Why don’t I recognize the Solidgate charge on my statement?

Third-party payment processors display their own name instead of the merchant’s brand on your statement. This is the same reason you might see “PayPal” or “Stripe” instead of a store name. The charge likely came from a legitimate purchase where Solidgate handled the payment behind the scenes. Use Solidgate’s inquiry form at solidgate.com/inquiry with your card’s last four digits and the charge amount — their team will identify the exact merchant for you.

How do I stop recurring Solidgate charges on my credit card?

Cancel the subscription through the original merchant’s website or app first — this is the fastest method. If you can’t identify the merchant, contact Solidgate at solidgate.com/inquiry for help. You can also manage subscriptions through Apple (Settings → Apple ID → Subscriptions), Google Play (Payments & subscriptions), or PayPal (Manage automatic payments). After cancelling, monitor your statement for two billing cycles to confirm no further charges appear.

How do I get a refund for a Solidgate LLC charge?

Contact the original merchant first — they control the refund process, not Solidgate. If the merchant is unresponsive or you can’t identify them, submit an inquiry at solidgate.com/inquiry. As a last resort, file a chargeback with your credit card issuer.

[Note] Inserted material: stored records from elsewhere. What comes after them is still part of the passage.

(* ===== verification/FloatRound.v ===== *)
(** * Rounding is monotone

    What [binary_round_aux], the rounding step of the floating-point
    operations, computes: the rational number it is given, as a mantissa with
    a location of the rest, is rounded to the nearest multiple of the power
    of two its size asks for.  From this: results are canonical, and rounding
    preserves the order. *)

From stdpp Require Import prelude.
From Stdlib Require Import ZArith QArith Qpower Lqa Lia SpecFloat.
From S2P Require Import Prelude Float64.

Local Open Scope Z_scope.

Abbreviation emin64 := (-1074).
Lemma emin64_eq : emin prec emax = emin64.
Proof. done. Qed.
Lemma fexp64_eq e : fexp prec emax e = Z.max (e - 53) emin64.
Proof. done. Qed.

(** ** Powers of two *)

Definition p2 (e : Z) : Q := Qpower 2 e.

Lemma p2_pos e : (0 < p2 e)%Q.
Proof. apply Qpower_0_lt. lra. Qed.
Lemma p2_plus a b : (p2 (a + b) == p2 a * p2 b)%Q.
Proof. apply Qpower_plus. lra. Qed.
Lemma p2_succ e : (p2 (e + 1) == 2 * p2 e)%Q.
Proof. rewrite p2_plus. change (p2 1) with (2 # 1)%Q. lra. Qed.
Lemma p2_le a b : a <= b → (p2 a <= p2 b)%Q.
Proof. intros H. apply Qpower_le_compat_l; [done|lra]. Qed.
Lemma p2_Z k : 0 <= k → (p2 k == inject_Z (2 ^ k))%Q.
Proof. intros H. unfold p2. change 2%Q with (inject_Z 2). by rewrite Zpower_Qpower by done. Qed.
Lemma p2_shift a b : a <= b → (p2 b == inject_Z (2 ^ (b - a)) * p2 a)%Q.
Proof. intros H. rewrite <-p2_Z by lia. rewrite <-p2_plus. by replace (b - a + a) with b by lia. Qed.

(** An integer multiple of a unit. *)
Lemma mult_le m n u : (0 < u)%Q → m <= n → (inject_Z m * u <= inject_Z n * u)%Q.
Proof. intros Hu H. apply Qmult_le_compat_r; [by rewrite <-Zle_Qle|lra]. Qed.
Lemma mult_lt_inv m n u : (0 < u)%Q → (inject_Z m * u < inject_Z n * u)%Q → m < n.
Proof.
  intros Hu H. destruct (Z_lt_le_dec m n) as [|Hle]; [done|].
  pose proof (mult_le n m u Hu Hle). lra.
Qed.
Lemma mult_succ m u : (inject_Z (m + 1) * u == inject_Z m * u + u)%Q.
Proof. rewrite inject_Z_plus. change (inject_Z 1) with 1%Q. ring. Qed.

(** ** Digits *)

Lemma digits2_bounds m : 2 ^ (Z.pos (digits2_pos m) - 1) <= Z.pos m < 2 ^ Z.pos (digits2_pos m).
Proof.
  induction m as [m IH|m IH|]; [..|done]; cbn [digits2_pos]; rewrite Pos2Z.inj_succ;
    rewrite (Z.pow_succ_r 2 (Z.pos _)) by lia;
    replace (Z.succ (Z.pos (digits2_pos m)) - 1) with (Z.succ (Z.pos (digits2_pos m) - 1)) by lia;
    rewrite Z.pow_succ_r by lia; lia.
Qed.
Lemma digits2_le m k : 0 <= k → Z.pos m < 2 ^ k → Z.pos (digits2_pos m) <= k.
Proof.
  intros Hk Hm. pose proof (digits2_bounds m) as [Hd _].
  destruct (Z_le_gt_dec (Z.pos (digits2_pos m)) k); [done|].
  pose proof (Z.pow_le_mono_r 2 k (Z.pos (digits2_pos m) - 1) ltac:(lia) ltac:(lia)). lia.
Qed.
Lemma digits2_ge m k : 0 <= k → 2 ^ k <= Z.pos m → k < Z.pos (digits2_pos m).
Proof.
  intros Hk Hm. pose proof (digits2_bounds m) as [_ Hd].
  destruct (Z_le_gt_dec (Z.pos (digits2_pos m)) k); [|lia].
  pose proof (Z.pow_le_mono_r 2 (Z.pos (digits2_pos m)) k ltac:(lia) ltac:(lia)). lia.
Qed.

(** ** A mantissa and the location of the rest *)

Definition half (u : Q) : Q := ((1 # 2) * u)%Q.

(** [x] is the mantissa times the unit, and a rest that is none, less than
    half, half, or more than half of a unit. *)
Definition located (x u : Q) (r : shr_record) : Prop :=
  let a := (inject_Z (shr_m r) * u)%Q in
  match shr_r r, shr_s r with
  | false, false => (x == a)%Q
  | false, true => (a < x)%Q ∧ (x < a + half u)%Q
  | true, false => (x == a + half u)%Q
  | true, true => (a + half u < x)%Q ∧ (x < a + u)%Q
  end.

Lemma located_bounds x u r :
  (0 < u)%Q → located x u r → (inject_Z (shr_m r) * u <= x)%Q ∧ (x < inject_Z (shr_m r) * u + u)%Q.
Proof. intros Hu. unfold located, half. destruct (shr_r r), (shr_s r); cbv zeta; lra. Qed.

(** Shifting right by one doubles the unit. *)
Lemma shr_1_located x u r :
  (0 < u)%Q → 0 <= shr_m r → located x u r → located x (2 * u) (shr_1 r) ∧ 0 <= shr_m (shr_1 r).
Proof.
  intros Hu Hm. destruct r as [[|p|p] rb sb]; [| |cbn in Hm; lia].
  - unfold located, half; cbn [shr_1 shr_m shr_r shr_s]. change (inject_Z 0) with 0%Q.
    destruct rb, sb; cbn [orb]; intros; split; lra || lia.
  - assert (Hm2 : ∀ q, (inject_Z (Z.pos (q~0)) * u == inject_Z (Z.pos q) * (2 * u))%Q).
    { intros q. rewrite (Pos2Z.inj_xO q), inject_Z_mult. change (inject_Z 2) with 2%Q. ring. }
    assert (Hm3 : ∀ q, (inject_Z (Z.pos (q~1)) * u == inject_Z (Z.pos q) * (2 * u) + u)%Q).
    { intros q. rewrite (Pos2Z.inj_xI q), inject_Z_plus, inject_Z_mult. change (inject_Z 2) with 2%Q.
      change (inject_Z 1) with 1%Q. ring. }
    destruct p as [p|p|]; unfold located, half; cbn [shr_1 shr_m shr_r shr_s];
      [specialize (Hm3 p); clear Hm2|specialize (Hm2 p); clear Hm3|clear Hm2 Hm3;
        change (inject_Z 1) with 1%Q; change (inject_Z 0) with 0%Q];
      destruct rb, sb; cbn [orb]; intros; split; lra || lia.
Qed.

Lemma iter_pos_nat {A} (f : A → A) p x : iter_pos f p x = Nat.iter (Pos.to_nat p) f x.
Proof.
  revert x. induction p as [p IH|p IH|]; intros x; cbn [iter_pos]; [..|done].
  - rewrite !IH, <-Nat.iter_add, <-Nat.iter_succ_r. f_equal. lia.
  - rewrite !IH, Pos2Nat.inj_xO, <-Nat.iter_add. f_equal. lia.
Qed.

Lemma shr_located x e r n :
  0 <= n → 0 <= shr_m r → located x (p2 e) r →
  let '(r', e') := shr r e n in e' = e + n ∧ located x (p2 e') r' ∧ 0 <= shr_m r'.
Proof.
  intros Hn Hm Hl. destruct n as [|p|p]; [| |lia]; cbn [shr].
  { split_and!; [lia|done..]. }
  rewrite iter_pos_nat. split; [done|].
  replace (e + Z.pos p) with (e + Z.of_nat (Pos.to_nat p)) by lia.
  induction (Pos.to_nat p) as [|k [IH1 IH2]]; [by rewrite Z.add_0_r|].
  cbn [Nat.iter]. destruct (shr_1_located _ _ _ (p2_pos (e + Z.of_nat k)) IH2 IH1) as [H1 H2].
  split; [|done]. replace (e + Z.of_nat (S k)) with (e + Z.of_nat k + 1) by lia.
  revert H1. unfold located, half. pose proof (p2_succ (e + Z.of_nat k)) as Hs.
  destruct (shr_r _), (shr_s _); cbv zeta; rewrite Hs; tauto.
Qed.

(** ** The exponent a number is rounded to *)

Definition cexp (x : Q) (c : Z) : Prop :=
  c = emin64 ∧ (x < p2 (emin64 + 53))%Q ∨
  emin64 < c ∧ (p2 (c + 52) <= x)%Q ∧ (x < p2 (c + 53))%Q.

Lemma cexp_mono x1 x2 c1 c2 : cexp x1 c1 → cexp x2 c2 → (x1 <= x2)%Q → c1 <= c2.
Proof.
  intros H1 H2 Hx. destruct (Z_le_gt_dec c1 c2) as [|Hgt]; [done|]. exfalso.
  destruct H1 as [[-> _]|(Hc1 & Hl & _)]; [destruct H2 as [[-> _]|[? _]]; lia|].
  assert (Hx2 : (x2 < p2 (c2 + 53))%Q) by (destruct H2 as [[-> ?]|(_ & _ & ?)]; done).
  pose proof (p2_le (c2 + 53) (c1 + 52) ltac:(lia)). lra.
Qed.

(** The first step of the rounding finds it. *)
Lemma shr_fexp_located x m e l :
  0 <= m → located x (p2 e) (shr_record_of_loc m l) → e <= fexp prec emax (Zdigits2 m + e) →
  let '(r, c) := shr_fexp prec emax m e l in cexp x c ∧ located x (p2 c) r ∧ 0 <= shr_m r.
Proof.
  intros Hm Hl He. assert (Hr : shr_m (shr_record_of_loc m l) = m) by by destruct l as [|[]].
  assert (Hn : 0 <= fexp prec emax (Zdigits2 m + e) - e) by lia.
  assert (Hm' : 0 <= shr_m (shr_record_of_loc m l)) by by rewrite Hr.
  pose proof (shr_located x e _ _ Hn Hm' Hl) as H.
  unfold shr_fexp. destruct (shr _ _ _) as [r c]. destruct H as (-> & Hl' & Hr'). split; [|done].
  replace (e + (fexp prec emax (Zdigits2 m + e) - e)) with (fexp prec emax (Zdigits2 m + e)) by lia.
  pose proof (located_bounds _ _ _ (p2_pos e) Hl) as [Hx1 Hx2]. rewrite Hr in *.
  rewrite fexp64_eq in *. destruct m as [|m|m]; [| |lia]; cbn [Zdigits2] in *.
  - change (inject_Z 0) with 0%Q in *. left. split; [lia|].
    pose proof (p2_le e (emin64 + 53) ltac:(lia)). lra.
  - pose proof (digits2_bounds m) as [Hd1 Hd2]. set (d := Z.pos (digits2_pos m)) in *.
    assert (Hlo : (p2 (d - 1 + e) <= x)%Q).
    { rewrite p2_plus, p2_Z by lia. pose proof (mult_le _ _ _ (p2_pos e) Hd1). lra. }
    assert (Hhi : (x < p2 (d + e))%Q).
    { rewrite p2_plus, p2_Z by lia. pose proof (mult_le _ _ _ (p2_pos e) (Zlt_le_succ _ _ Hd2)) as H.
      unfold Z.succ in H. rewrite mult_succ in H. lra. }
    unfold cexp. destruct (Z_le_gt_dec (d + e - 53) emin64).
    + left. split; [lia|]. pose proof (p2_le (d + e) (emin64 + 53) ltac:(lia)). lra.
    + right. split; [lia|]. replace (Z.max (d + e - 53) emin64) with (d + e - 53) by lia.
      replace (d + e - 53 + 52) with (d - 1 + e) by lia. by replace (d + e - 53 + 53) with (d + e) by lia.
Qed.

(** ** The rounded mantissa *)

Definition rounded (r : shr_record) : Z := round_nearest_even (shr_m r) (loc_of_shr_record r).

Lemma rounded_bounds r : shr_m r <= rounded r <= shr_m r + 1.
Proof. unfold rounded. destruct r as [m [] []]; cbn; try destruct (Z.even m); lia. Qed.

Lemma rounded_mono x1 x2 u r1 r2 :
  (0 < u)%Q → located x1 u r1 → located x2 u r2 → (x1 <= x2)%Q → rounded r1 <= rounded r2.
Proof.
  intros Hu H1 H2 Hx. pose proof (rounded_bounds r1). pose proof (rounded_bounds r2).
  destruct (Z.lt_trichotomy (shr_m r1) (shr_m r2)) as [Hlt|[Heq|Hgt]]; [lia| |].
  - destruct r1 as [m rb sb], r2 as [m' rb' sb']. cbn in Heq. subst m'.
    unfold located, half in *. cbn [shr_m shr_r shr_s] in *. unfold rounded.
    destruct rb, sb, rb', sb'; cbn; try (destruct (Z.even m)); try lia; exfalso; lra.
  - exfalso. pose proof (located_bounds _ _ _ Hu H1) as [Ha _]. pose proof (located_bounds _ _ _ Hu H2) as [_ Hb].
    pose proof (mult_le (shr_m r2 + 1) (shr_m r1) u Hu ltac:(lia)) as H3. rewrite mult_succ in H3. lra.
Qed.

Lemma rounded_range x c r :
  cexp x c → located x (p2 c) r → 0 <= shr_m r →
  0 <= rounded r <= 2 ^ 53 ∧ (emin64 < c → 2 ^ 52 <= rounded r).
Proof.
  intros Hc Hl Hm. pose proof (rounded_bounds r). pose proof (p2_pos c) as Hu.
  pose proof (located_bounds _ _ _ Hu Hl) as [Ha Hb].
  assert (Hx : (x < inject_Z (2 ^ 53) * p2 c)%Q).
  { rewrite <-(p2_Z 53), <-p2_plus by lia. replace (53 + c) with (c + 53) by lia.
    destruct Hc as [[-> ?]|(_ & _ & ?)]; done. }
  assert (shr_m r < 2 ^ 53) by (apply (mult_lt_inv _ _ (p2 c)); [done|lra]). split; [lia|].
  intros Hgt. destruct Hc as [[-> _]|(_ & Hlo & _)]; [lia|].
  replace (c + 52) with (52 + c) in Hlo by lia. rewrite p2_plus, p2_Z in Hlo by lia.
  assert (2 ^ 52 < shr_m r + 1) by (apply (mult_lt_inv _ _ (p2 c)); [done|rewrite mult_succ; lra]). lia.
Qed.

(** ** The result *)

(** A mantissa of at most 2^53 at an exponent, as a float. *)
Definition pack (s : bool) (R c : Z) : float64 :=
  let '(R, c) := if R =? 2 ^ 53 then (2 ^ 52, c + 1) else (R, c) in
  match R with
  | Z0 => S754_zero s
  | Zpos m => if c <=? 971 then S754_finite s m c else S754_infinity s
  | Zneg _ => S754_nan
  end.

Lemma binary_round_aux_pack s x m e l :
  0 <= m → located x (p2 e) (shr_record_of_loc m l) → e <= fexp prec emax (Zdigits2 m + e) →
  ∃ c r, binary_round_aux prec emax s m e l = pack s (rounded r) c ∧
    cexp x c ∧ located x (p2 c) r ∧ 0 <= shr_m r.
Proof.
  intros Hm Hl He. unfold binary_round_aux. pose proof (shr_fexp_located x m e l Hm Hl He) as H.
  destruct (shr_fexp prec emax m e l) as [r c]. destruct H as (Hc & Hl' & Hr). exists c, r.
  split; [|done]. destruct (rounded_range _ _ _ Hc Hl' Hr) as [HR _].
  fold (rounded r). assert (emin64 <= c) by (destruct Hc as [[-> _]|[? _]]; lia).
  unfold pack. destruct (Z.eqb_spec (rounded r) (2 ^ 53)) as [->|Hne].
  - unfold shr_fexp. change (Zdigits2 (2 ^ 53)) with 54. rewrite fexp64_eq.
    replace (Z.max (54 + c - 53) emin64 - c) with 1 by lia. done.
  - unfold shr_fexp. rewrite fexp64_eq.
    assert (Hd : Zdigits2 (rounded r) <= 53).
    { destruct (rounded r) as [|R|R]; cbn; [lia| |lia]. apply digits2_le; lia. }
    assert (Hs : Z.max (Zdigits2 (rounded r) + c - 53) emin64 - c <= 0) by lia.
    unfold shr. destruct (Z.max _ _ - c) as [|p|p]; [|lia|]; done.
Qed.

Lemma pack_float64 s R c :
  0 <= R <= 2 ^ 53 → emin64 <= c → (emin64 < c → 2 ^ 52 <= R) → is_float64 (pack s R c).
Proof.
  intros HR Hc Hlo. unfold pack. destruct (Z.eqb_spec R (2 ^ 53)) as [->|Hne].
  - change (2 ^ 52) with (Z.pos (2 ^ 52)). destruct (Z.leb_spec (c + 1) 971); [|done].
    cbn [valid_binary]. unfold bounded, canonical_mantissa. rewrite fexp64_eq.
    change (Z.pos (digits2_pos (2 ^ 52))) with 53. apply andb_true_intro.
    rewrite Z.eqb_eq, Z.leb_le. lia.
  - destruct R as [|m|m]; [done| |lia]. destruct (Z.leb_spec c 971); [|done].
    cbn [valid_binary]. unfold bounded, canonical_mantissa. rewrite fexp64_eq.
    pose proof (digits2_le m 53 ltac:(lia) ltac:(lia)). apply andb_true_intro.
    rewrite Z.eqb_eq, Z.leb_le. split; [|lia]. destruct (decide (c = emin64)) as [->|]; [lia|].
    pose proof (digits2_ge m 52 ltac:(lia) ltac:(lia)). lia.
Qed.

(** The order of floats is that of exponent and mantissa. *)
Definition finite_or_inf (m : positive) (c : Z) : float64 :=
  if c <=? 971 then S754_finite false m c else S754_infinity false.

Lemma finite_or_inf_le m1 c1 m2 c2 :
  c1 < c2 ∨ c1 = c2 ∧ Z.pos m1 <= Z.pos m2 → fleb (finite_or_inf m1 c1) (finite_or_inf m2 c2) = true.
Proof.
  intros H. unfold finite_or_inf. destruct (Z.leb_spec c1 971), (Z.leb_spec c2 971); try done; [|lia].
  unfold fleb, SFleb. cbn. destruct (Z.compare_spec c1 c2); [|done|lia].
  change (Pos.compare_cont Eq m1 m2) with (m1 ?= m2)%positive.
  destruct (Pos.compare_spec m1 m2); [done|done|lia].
Qed.

Lemma pack_le R1 c1 R2 c2 :
  0 <= R1 <= 2 ^ 53 → 0 <= R2 <= 2 ^ 53 → c1 <= c2 → (c1 < c2 → 2 ^ 52 <= R2) → (c1 = c2 → R1 <= R2) →
  fleb (pack false R1 c1) (pack false R2 c2) = true.
Proof.
  intros HR1 HR2 Hc Hlo HR. destruct R1 as [|R1|R1]; [| |lia].
  { unfold pack at 1. cbn. unfold pack. destruct (R2 =? 2 ^ 53).
    - change (2 ^ 52) with (Z.pos (2 ^ 52)). by destruct (c2 + 1 <=? 971).
    - destruct R2 as [|R2|R2]; [done|by destruct (c2 <=? 971)|lia]. }
  assert (Hp : ∀ m c, pack false (Z.pos m) c =
    if Z.pos m =? 2 ^ 53 then finite_or_inf (2 ^ 52) (c + 1) else finite_or_inf m c).
  { intros m c. unfold pack. by destruct (Z.pos m =? 2 ^ 53). }
  destruct R2 as [|R2|R2]; [lia| |lia]. rewrite !Hp.
  destruct (Z.eqb_spec (Z.pos R1) (2 ^ 53)), (Z.eqb_spec (Z.pos R2) (2 ^ 53));
    apply finite_or_inf_le; change (Z.pos (2 ^ 52)) with (2 ^ 52); lia.
Qed.

Lemma pack_mono x1 x2 c1 c2 r1 r2 :
  cexp x1 c1 → located x1 (p2 c1) r1 → 0 <= shr_m r1 →
  cexp x2 c2 → located x2 (p2 c2) r2 → 0 <= shr_m r2 → (x1 <= x2)%Q →
  fleb (pack false (rounded r1) c1) (pack false (rounded r2) c2) = true.
Proof.
  intros Hc1 Hl1 Hm1 Hc2 Hl2 Hm2 Hx. pose proof (cexp_mono _ _ _ _ Hc1 Hc2 Hx) as Hc.
  destruct (rounded_range _ _ _ Hc1 Hl1 Hm1) as [HR1 _].
  destruct (rounded_range _ _ _ Hc2 Hl2 Hm2) as [HR2 Hlo2].
  assert (emin64 <= c1) by (destruct Hc1 as [[-> _]|[? _]]; lia).
  apply pack_le; [done..|intros; apply Hlo2; lia|].
  intros ->. by apply (rounded_mono x1 x2 (p2 c2)); [apply p2_pos|..].
Qed.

Under the Fair Credit Billing Act, you have 60 days from the statement date to formally dispute unauthorized charges. Keep documentation of every step you take.

Why am I being billed by Solidgate through Apple Pay?

If you subscribed to an app or service that processes payments through Solidgate, and you used Apple Pay as your payment method, the charge appears as “Solidgate” on your card statement rather than the app’s name. To identify the source, go to Settings → Apple ID → Subscriptions on your iPhone or iPad. You’ll see all active subscriptions, including the one billing through Solidgate. Cancel directly from that screen if you no longer want the service.

What does “Solidgate 3500 South DuPont Hwy” mean on my statement?

The address “3500 South DuPont Hwy” in Dover, Delaware is Solidgate’s registered business address. Some card issuers — particularly Discover — include this address in the billing descriptor. It does not mean you made a purchase at a physical store at that location. Delaware is a common incorporation state for payment companies. This descriptor simply indicates a standard Solidgate-processed online transaction.

Can I block all future charges from Solidgate on my card?

Most card issuers do not allow you to block charges from a specific merchant or processor name. The most effective approach is to cancel the underlying subscription, then request a new card number from your issuer if the charges persist. Be aware that some merchants use card-on-file updater services that can automatically transfer your subscription to a new card number. If this happens, contact the merchant directly or use Solidgate’s inquiry form for assistance.

Conclusion

A Solidgate LLC charge on your credit card is almost always tied to a purchase or subscription made through an online merchant that uses Solidgate as its payment processor. Solidgate is a legitimate fintech company — not a merchant selling products directly to you. That’s precisely why the name looks unfamiliar on your statement.

Start by checking your recent online purchases, app subscriptions, and email receipts. If you still can’t identify the charge, use Solidgate’s dedicated inquiry form at solidgate.com/inquiry to trace the exact merchant behind the transaction. For truly unauthorized charges, contact your card issuer immediately, file a formal written dispute within 60 days of the statement date, and request a replacement card number to prevent further unauthorized activity.

Ultimately, a Solidgate LLC charge on your credit card requires investigation, not panic. The evidence consistently shows that most of these charges trace back to forgotten purchases or subscription renewals. Staying vigilant with real-time transaction alerts, virtual card numbers, and disciplined subscription tracking is your best defense against future billing surprises — whether from Solidgate or any other unfamiliar descriptor.